Marcus Aurelius’ route to calm is less about escaping life’s pressures and more about changing what deserves attention. Stoicism links flourishing with inner peace, and his surviving work, *Meditations*, is used here to extract practical habits for a steadier mind—especially when leadership, uncertainty, and constant demands threaten to spill into anxiety.

The first tactic is “Do less,” but not as an excuse for laziness. Stoics prize industriousness, yet treat moderation as a virtue too. The key is to reduce what’s unnecessary—especially in a world packed with endless entertainment and distraction. Marcus Aurelius also applies “doing less” to speech: many conversations are described as nonsensical, going nowhere, and draining time and energy.

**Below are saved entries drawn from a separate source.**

Lemma published_version_refused_witness :
  (fst (check_unique Demo.json_loads "pkg" "0.9.0" "https://pypi.org/pypi"
          (Demo.world "0.9.0" (Ok "0.9.0")))
   = Raise (VersionExists "pkg" "0.9.0")
   <-> is_Some (({[ "0.9.0" := JArray [] ]} : gmap string json) !! "0.9.0")) /\
  (fst (check_unique Demo.json_loads "pkg" "0.9.0" "https://pypi.org/pypi"
          (Demo.world "0.9.0" (Ok "0.9.0"))) = Ok tt
   <-> ({[ "0.9.0" := JArray [] ]} : gmap string json) !! "0.9.0" = None).
Proof.
  apply (published_version_refused Demo.json_loads "pkg" "0.9.0" "https://pypi.org/pypi"
           (Demo.world "0.9.0" (Ok "0.9.0")) "0.9.0"
           (JObject {[ "releases" := JObject {[ "0.9.0" := JArray [] ]} ]}));
    reflexivity.
Defined.

(** ** The whole run *)

Section Run.

Variable safe_version : string -> string.
Variable parse_args : list string -> Outcome Namespace.t.
Variable json_loads : string -> Outcome json.

Lemma offline__parse_args (args : list string) :
  offline (_parse_args parse_args args).
Proof. unfold _parse_args. auto 10 with offline. Qed.

Lemma check_version_format_run (name version : string) (w : World) :
  check_version_format safe_version name version w
  = (if String.eqb (safe_version version) version then Ok tt
     else Raise (InvalidVersionFormat name version), w).
Proof.
  unfold check_version_format.
  destruct (String.eqb (safe_version version) version); reflexivity.
Qed.

Lemma check_version_type_run (expected : VersionType.t) (version : string) (w : World) :
  check_version_type expected version w
  = (if Z.eqb (parse version) expected then Ok tt
     else Raise (VersionTypeMismatch version (parse version) expected), w).
Proof.
  unfold check_version_type.
  destruct (Z.eqb (parse version) expected); reflexivity.
Qed.

(** A lookup leaves the world as its one request leaves it. *)
Lemma check_unique_frame (name version warehouse : string) (w w' : World)
    (r : Outcome unit) :
  check_unique json_loads name version warehouse w = (r, w') ->
  w' = asked (json_url warehouse name) w.
Proof.
  unfold check_unique, asked, json_url. unfold_m. simpl. intros H.
  repeat (step; simpl in * ); reflexivity.
Qed.

Lemma _parse_args_fields (args : list string) (w w' : World) (ns : Namespace.t)
    (p : Parameters.t) :
  parse_args args = Ok ns ->
  _parse_args parse_args args w = (Ok p, w') ->
  Parameters.package p = Namespace.module ns /\
  Parameters.warehouse p = Namespace.warehouse ns /\
  Parameters.dry_run p = Namespace.dry ns /\
  _parse_version_type ns = Ok (Parameters.expected_type p).
Proof.
  intros Hns. unfold _parse_args. unfold_m. rewrite Hns. intros H.
  destruct (_resolve_module (Namespace.module ns) w) as [[m | e] w1];
    [| discriminate H].
  destruct (_parse_version_type ns) as [vt | e]; [| discriminate H].
  destruct (getattr_version m); inversion H; subst. simpl. auto.
Qed.

(** [main] once the command line is resolved and the checks have passed. *)
Lemma main_checked (args : list string) (w w1 : World) (p : Parameters.t) :
  _parse_args parse_args args w = (Ok p, w1) ->
  checks_pass safe_version p = true ->
  main safe_version parse_args json_loads args w
  = ((if negb (Parameters.dry_run p) then
        check_unique json_loads (Parameters.package p) (Parameters.version p)
          (Parameters.warehouse p)
      else ret tt) ;;
     print (ok_line (Parameters.package p) (Parameters.version p))) w1.
Proof.
  unfold main, checks_pass. intros Hp Hc. apply andb_prop in Hc as [Hf Ht].
  unfold bind at 1. rewrite Hp.
  unfold bind at 1. rewrite check_version_format_run, Hf.
  unfold bind at 1.
  destruct (Parameters.expected_type p) as [expected |]; [| reflexivity].
  rewrite check_version_type_run, Ht. reflexivity.
Qed.

(** A run that reaches its end resolved the command line and passed the
    checks. *)
Lemma main_ok (args : list string) (w w' : World) :
  main safe_version parse_args json_loads args w = (Ok tt, w') ->
  exists p w1,
    _parse_args parse_args args w = (Ok p, w1) /\ checks_pass safe_version p = true.
Proof.
  unfold main, checks_pass. unfold bind at 1.
  destruct (_parse_args parse_args args w) as [[p | e] w1]; [| discriminate].
  unfold bind at 1. rewrite check_version_format_run.
  destruct (String.eqb _ _) eqn:Hf; [| discriminate].
  unfold bind at 1. intros H. exists p, w1. split; [reflexivity |].
  rewrite Hf. simpl.
  destruct (Parameters.expected_type p) as [expected |]; [| reflexivity].
  rewrite check_version_type_run in H. destruct (Z.eqb _ _); [reflexivity | discriminate].
Qed.

End Run.

(** What [_parse_args] leaves of the world when it returns [w1] from [w]. *)
Lemma _parse_args_offline (parse_args : list string -> Outcome Namespace.t)
    (args : list string) (w w1 : World) (r : Outcome Parameters.t) :
  _parse_args parse_args args w = (r, w1) ->
  requests w1 = requests w /\ stdout w1 = stdout w /\
  forall net,
    _parse_args parse_args args (with_network net w) = (r, with_network net w1).
Proof.
  intros H. destruct (offline__parse_args parse_args args w) as [(Hr & Hs & _) Hnet].
  rewrite H in *. simpl in *. auto.
Qed.

(** C4, as it is written, fails: a run against another index than PyPI ends
    with the same line, which names PyPI and not the index that was asked. *)
Lemma custom_warehouse_named_pypi :
  let r := run Demo.safe_version Demo.parse_args Demo.json_loads
             ["cv"; "pkg"; "--warehouse"; "https://test.pypi.org/pypi"]
             (Demo.world "1.0.0" (Ok "0.9.0")) in
  fst r = 0 /\
  requests (snd r) = ["https://test.pypi.org/pypi/pkg/json"] /\
  stdout (snd r) = ["OK: pkg 1.0.0 is valid and not present on PyPI."] /\
  Str.contains "test.pypi.org" "OK: pkg 1.0.0 is valid and not present on PyPI." = false.
Proof. vm_compute. auto. Qed.

(** C4, amended: every run that succeeds, with the default or with a custom
    [--warehouse], exits with code 0 and prints, as its only output, the line
    "OK: <package> <version> is valid and not present on PyPI."; the text
    names PyPI whatever index was asked. *)
Theorem success_prints_ok (safe_version : string -> string)
    (parse_args : list string -> Outcome Namespace.t)
    (json_loads : string -> Outcome json)
    (prog : string) (args : list string) (w w' : World) :
  main safe_version parse_args json_loads args w = (Ok tt, w') ->
  run safe_version parse_args json_loads (prog :: args) w = (0, w') /\
  exists p w1,
    _parse_args parse_args args w = (Ok p, w1) /\
    stdout w'
    = (stdout w
       ++ ["OK: " +:+ Parameters.package p +:+ " " +:+ Parameters.version p
           +:+ " is valid and not present on PyPI."])%list.
Proof.
  intros H. split.
  - unfold run. simpl. now rewrite H.
  - destruct (main_ok _ _ _ _ _ _ H) as (p & w1 & Hp & Hc).
    exists p, w1. split; [exact Hp |].
    rewrite (main_checked _ _ json_loads _ _ _ _ Hp Hc) in H.
    apply _parse_args_offline in Hp as (_ & Hs & _). rewrite <- Hs.
    unfold bind in H. destruct (Parameters.dry_run p); simpl in H.
    + inversion H. reflexivity.
    + destruct (check_unique _ _ _ _ w1) as [[[] | e] w2] eqn:Hu; [| discriminate].
      apply check_unique_frame in Hu. subst w2. inversion H. reflexivity.
Qed.

Lemma success_prints_ok_witness :
  run Demo.safe_version Demo.parse_args Demo.json_loads
    ["cv"; "pkg"; "-w"; "https://test.pypi.org/pypi"] (Demo.world "1.0.0" (Ok "0.9.0"))
  = (0, snd (main Demo.safe_version Demo.parse_args Demo.json_loads
               ["pkg"; "-w"; "https://test.pypi.org/pypi"]
               (Demo.world "1.0.0" (Ok "0.9.0")))).
Proof.
  apply (success_prints_ok Demo.safe_version Demo.parse_args Demo.json_loads "cv"
           ["pkg"; "-w"; "https://test.pypi.org/pypi"]
           (Demo.world "1.0.0" (Ok "0.9.0"))).
  reflexivity.
Defined.

(** C9: a run with [--dry] whose version passes the format check and, when a
    type is expected, the type check, succeeds; it sends no request, and it
    does the same against any other network and with any other decoder. *)
Theorem dry_run_stays_offline (safe_version : string -> string)
    (parse_args : list string -> Outcome Namespace.t)
    (json_loads : string -> Outcome json)
    (args : list string) (w w1 : World) (ns : Namespace.t) (p : Parameters.t) :
  parse_args args = Ok ns ->
  Namespace.dry ns = true ->
  _parse_args parse_args args w = (Ok p, w1) ->
  checks_pass safe_version p = true ->
  exists w',
    main safe_version parse_args json_loads args w = (Ok tt, w') /\
    requests w' = requests w /\
    forall (json_loads' : string -> Outcome json) (net : string -> Outcome string),
      main safe_version parse_args json_loads' args (with_network net w)
      = (Ok tt, with_network net w').
Proof.
  intros Hns Hdry Hp Hc.
  destruct (_parse_args_fields _ _ _ _ _ _ Hns Hp) as (_ & _ & Hd & _).
  rewrite Hdry in Hd.
  destruct (_parse_args_offline _ _ _ _ _ Hp) as (Hr & _ & Hnet).
  eexists. split; [| split].
  - rewrite (main_checked _ _ json_loads _ _ _ _ Hp Hc), Hd. reflexivity.
  - simpl. exact Hr.
  - intros json_loads' net.
    rewrite (main_checked _ _ json_loads' _ _ _ _ (Hnet net) Hc), Hd. reflexivity.
Qed.

Lemma dry_run_stays_offline_witness :
  exists w',
    main Demo.safe_version Demo.parse_args Demo.json_loads ["pkg"; "--dry"]
      (Demo.world "0.9.0" (Ok "0.9.0")) = (Ok tt, w') /\
    requests w' = [] /\
    forall (json_loads' : string -> Outcome json) (net : string -> Outcome string),
      main Demo.safe_version Demo.parse_args json_loads' ["pkg"; "--dry"]
        (with_network net (Demo.world "0.9.0" (Ok "0.9.0")))
      = (Ok tt, with_network net w').
Proof.
  apply (dry_run_stays_offline Demo.safe_version Demo.parse_args Demo.json_loads
           ["pkg"; "--dry"] (Demo.world "0.9.0" (Ok "0.9.0"))
           (snd (_parse_args Demo.parse_args ["pkg"; "--dry"]
                   (Demo.world "0.9.0" (Ok "0.9.0"))))
           {| Namespace.module := "pkg"; Namespace.warehouse := "https://pypi.org/pypi";
              Namespace.alpha := false; Namespace.beta := false; Namespace.rc := false;
              Namespace.dev := false; Namespace.release := false; Namespace.dry := true |}
           {| Parameters.warehouse := "https://pypi.org/pypi";
              Parameters.package := "pkg"; Parameters.version := "0.9.0";
              Parameters.expected_type := None; Parameters.dry_run := true |});
    reflexivity.
Defined.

The goal becomes focusing on essentials, which supports tranquility while also improving efficiency—“do less, better.” A practical method follows: at every moment, ask, “Is this necessary?” That question extends beyond actions to assumptions, since unnecessary beliefs often generate unnecessary behavior. The advice culminates in a simple daily routine—write a task list the night before. Planning the next day in advance is framed as a way to preempt mental worry, so the mind starts the morning with fewer open loops.

The second tactic rejects the common fantasy that peace can be found by changing locations. Marcus Aurelius is portrayed as skeptical of recreational travel and of retreating to quiet places like mountains or beaches to hide from daily worries. The reason is psychological: wherever people go, they carry themselves with them. Novelty fades, and the mind returns to its usual concerns. Instead, he recommends brief “escapes” inward—moments of reflection or contemplation akin to meditation. Two Stoic prompts are offered for these short mental retreats: first, that external things don’t truly “hold” the soul; disturbance arises from perception inside the person. Second, that everything seen will soon change and cease to exist, captured in the idea that life is “only perception” and the world is “nothing but change.”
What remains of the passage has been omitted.